4. Indemnity and Insurance
A.Consultant agrees to defend at his own cost and expense any claim or action
against Company for actual or alleged infringement of any United States patent,
copyright or other property right (including, but not limited to, misappropriation of trade
secrets) based on any service furnished to Company by Consultant pursuant to the terms
of this Agreement. Consultant agrees, should Company's use of any service furnished to
Company by Consultant be enjoined by any court, to promptly obtain, at no expense to
Company, the right to continue to use the items so enjoined or, at no expense to
Company, provide Company promptly with substitute items to the enjoined products. The
limit to Consultant's liability for all costs, expenses, judgments, fees and settlements
under this provision shall be the amount Company has paid under this Agreement.
B. Company agrees to defend at its own cost and expense any claim or action against
Consultant based on Company's products or services (excluding rights licensed from
Consultant) including claims for actual or alleged infringement of any United States
patent, copyright or other property right (including, but not limited to, misappropriation
of trade secrets). The limit to Company's liability for all costs, expenses, judgments, fees
and settlements under this provision shall be the amount Company has paid to Consultant
under this Agreement. C. Consultant shall procure and maintain for itself and its employees all insurance
coverages as required by Federal or State law, including workers' compensation
insurance.
6. Confidentiality and Proprietary Rights A. The parties acknowledge that Company and Consultant each own valuable trade
secrets, copyrights and other confidential information. Such information may include
software code, training manuals, data, know-how, designs, inventions and other tangible
and intangible items. All such information owned by the parties is defined as Confidential
Information. This provision does not apply to Confidential Information that is:
In the public domain through no fault of the receiving party,
Was independently developed as shown by documentation,
Is disclosed to others without similar restrictions, or
Was already known by the receiving party.
B. The parties agree that they will not, at any time during or after the term of this
Agreement, disclose any Confidential Information to any person, and that upon
termination of this Agreement, each party will return any Confidential Information that
belongs to the other party. C. All services provided under this Agreement and all materials, products,
inventions, works, and deliverables developed or prepared by Consultant under this
Agreement are the property of Consultant and all title and interest therein shall vest in
Consultant. These rights include patent rights, copyright, derivative rights, trade secrets,
and trademarks. All intellectual property owned by Company shall belong to Company.

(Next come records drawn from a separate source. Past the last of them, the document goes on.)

(** X1.  What [save_data] wrote is what [load_data] returns: after a save
    that meets no failing write, on a codec that reads back what it writes
    for [d], loading gives [d]. *)
Theorem save_then_load (d : value) (w : World) :
  data_file w <> FUnreadable -> no_write_fault -> reads_back d ->
  (save d ;;; load) w
  = (Ret d, mkWorld (FContent (join (json_iterencode d))) (log w)).
Proof.
  intros Hw Hok Hback. unfold bind at 1. rewrite save_data_ok by assumption.
  rewrite load_data_spec. cbn [data_file]. now rewrite Hback.
Qed.

(** X2.  A save does not depend on what the file held: from any two worlds
    with the same history in which the file can be opened, saving [d] ends
    the same way and leaves the same world, failing writes included. *)
Theorem save_forgets_old_content (d : value) (w1 w2 : World) :
  data_file w1 <> FUnreadable -> data_file w2 <> FUnreadable ->
  log w1 = log w2 ->
  save d w1 = save d w2.
Proof.
  intros H1 H2 Hlog. rewrite !save_data_start by assumption. now rewrite Hlog.
Qed.

(** ** More on the sweep *)

Lemma load_data_result (w : World) :
  exists d, load w = (Ret d, w).
Proof. eexists. apply load_data_spec. Qed.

Consultant grants Company a non-exclusive, worldwide, perpetual, royalty free license to
any of Consultant's intellectual property developed or prepared under this Agreement.
7. Warranties
Consultant warrants his services performed under this Agreement shall be done in a
competent and professional manner. Company acknowledges that the services include unknown
and unforeseen problems and Consultant shall attempt to solve such problems. Company
acknowledges that Consultant does not warrant that there will be a satisfactory solution to all
problems. COMPANY AGREES THAT CONSULTANT WARRANTS ITS SERVICES
'AS IS' AND THAT CONSULTANT DISCLAIMS ALL OTHER WARRANTIES,
EXPRESS OR IMPLIED. COMPANY AGREES CONSULTANT SHALL HAVE NO
LIABILITY FOR CONSEQUENTIAL DAMAGES, LOST PROFITS, OR ANY DIRECT
OR INDIRECT DAMAGES. Company acknowledges that the rates charged by Consultant
would be substantially higher but for these limitations.
8. Term and Termination
This Agreement shall commence when last signed by both parties and shall continue for a
period of (e.g., one year) __________________. In the event of any material breach of this
Agreement by either party, the other party may cancel this Agreement. Either party may
terminate this Agreement, with or without cause, by giving the other party two weeks prior
written notice of its election to terminate. In such case, Company agrees to pay Consultant for all
charges and expenses incurred by the Consultant up to the effective date of termination.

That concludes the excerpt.